EXERCISE GOAL:
If a line in the data below includes the string "revert", please return a copy of it.

Items from a dataset:
Lemma code_inj a b : code a = code b → a = b.
Proof.
  unfold code. intros H.
  by rewrite <- (ascii_N_embedding a), <- (ascii_N_embedding b), H.
Qed.

Lemma str_lt_irrefl a : str_lt a a = false.
Proof. induction a as [|c a IH]; [done|]. cbn. by rewrite N.ltb_irrefl. Qed.

Lemma str_lt_total a b : str_lt a b = false → str_lt b a = false → a = b.
Proof.
  revert b. induction a as [|x a IH]; intros [|y b]; cbn; try done.
  destruct (N.ltb_spec (code x) (code y)), (N.ltb_spec (code y) (code x));
    try done; try lia.
  intros Ha Hb. f_equal; [apply code_inj; lia|by apply IH].
Qed.

(** X16. A range from a date to the same date holds the records of
    that date, in their order. *)
Theorem getEntriesForDateRange_one_day (d : str) (st : Store) :
  getEntriesForDateRange d d st = getEntriesForDate d st.
Proof.
  unfold getEntriesForDateRange, getEntriesForDate. apply list_filter_iff.
  intros e. unfold str_le. rewrite !negb_true_iff. split.
  - intros [H1 H2]. by apply str_lt_total.
  - intros ->. by rewrite str_lt_irrefl.
Qed.

Lemma digitsValue_acc s acc :
  fold_left (λ acc c, 10 * acc + digit_val c) s acc
  = acc * 10 ^ Z.of_nat (length s) + digitsValue s.
Proof.
  unfold digitsValue. revert acc. induction s as [|c s IH]; intros acc.
  - cbn. lia.
  - cbn [fold_left length]. rewrite IH, (IH (10 * 0 + digit_val c)).
    rewrite Nat2Z.inj_succ, Z.pow_succ_r by lia. lia.
Qed.

Lemma digitsValue_cons c s :
  digitsValue (c :: s) = digit_val c * 10 ^ Z.of_nat (length s) + digitsValue s.
Proof. unfold digitsValue at 1. cbn [fold_left]. rewrite digitsValue_acc. lia. Qed.

Lemma digit_val_bound c : is_digit c = true → 0 <= digit_val c < 10.
Proof.
  unfold is_digit, in_range, digit_val. intros [H1 H2]%andb_prop.
  apply N.leb_le in H1, H2. lia.
Qed.

Lemma digitsValue_bound n s :
  digits n s → 0 <= digitsValue s < 10 ^ Z.of_nat (length s).
Proof.
  intros [_ H]. induction H as [|c s Hc _ IH]; [cbn; lia|].
  rewrite digitsValue_cons. cbn [length]. rewrite Nat2Z.inj_succ, Z.pow_succ_r by lia.
  apply digit_val_bound in Hc. nia.
Qed.

Lemma Number_digits n s : digits n s → Number s = Some (digitsValue s).
Proof.
  intros [_ H]. unfold Number.
  replace (forallb is_digit s) with true; [done|].
  symmetry. apply forallb_forall. intros c Hc. rewrite Forall_forall in H.
  apply H. by apply list_elem_of_In.
Qed.

(** Runs of digits of one length are ordered as their numbers. *)
Lemma str_lt_digits n a b ra rb :
  digits n a → digits n b →
  str_lt (a ++ ra) (b ++ rb)
  = if digitsValue a <? digitsValue b then true
    else if digitsValue b <? digitsValue a then false
    else str_lt ra rb.
Proof.
  revert n b. induction a as [|x a IH]; intros n [|y b] [Ha Da] [Hb Db];
    cbn in Ha, Hb; try lia.
  - cbn. done.
  - apply Forall_cons in Da as [Hx Da], Db as [Hy Db].
    assert (Hla : length a = length b) by lia.
    pose proof (digitsValue_bound (length a) a (conj eq_refl Da)) as Ba.
    pose proof (digitsValue_bound (length b) b (conj eq_refl Db)) as Bb.
    rewrite Hla in Ba.
    pose proof (digit_val_bound x Hx) as Bx. pose proof (digit_val_bound y Hy) as By.
    rewrite !digitsValue_cons, Hla. cbn [app str_lt].
    rewrite (IH (length a) b) by done.
    set (p := 10 ^ Z.of_nat (length b)) in *.
    assert ((code x < code y)%N ↔ digit_val x < digit_val y) as Hxy
        by (unfold digit_val; lia).
    assert ((code y < code x)%N ↔ digit_val y < digit_val x) as Hyx
        by (unfold digit_val; lia).
    destruct (N.ltb_spec (code x) (code y)) as [H1|H1].
    + apply Hxy in H1.
      destruct (Z.ltb_spec (digit_val x * p + digitsValue a)
                           (digit_val y * p + digitsValue b)); [done|nia].
    + destruct (N.ltb_spec (code y) (code x)) as [H2|H2].
      * apply Hyx in H2.
        destruct (Z.ltb_spec (digit_val x * p + digitsValue a)
                             (digit_val y * p + digitsValue b)); [nia|].
        destruct (Z.ltb_spec (digit_val y * p + digitsValue b)
                             (digit_val x * p + digitsValue a)); [done|nia].
      * assert (digit_val x = digit_val y) as -> by (unfold digit_val; lia).
        repeat match goal with |- context [?u <? ?v] => destruct (Z.ltb_spec u v) end;
          try done; lia.
Qed.

Lemma digits_no_dash n d : digits n d → "-"%char ∉ d.
Proof.
  intros [_ H] Hin. rewrite Forall_forall in H.
  apply H, digit_not_sep in Hin. tauto.
Qed.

SOLUTION FOR THIS EXERCISE:
  revert b. induction a as [|x a IH]; intros [|y b]; cbn; try done.
  unfold digitsValue. revert acc. induction s as [|c s IH]; intros acc.
  revert n b. induction a as [|x a IH]; intros n [|y b] [Ha Da] [Hb Db];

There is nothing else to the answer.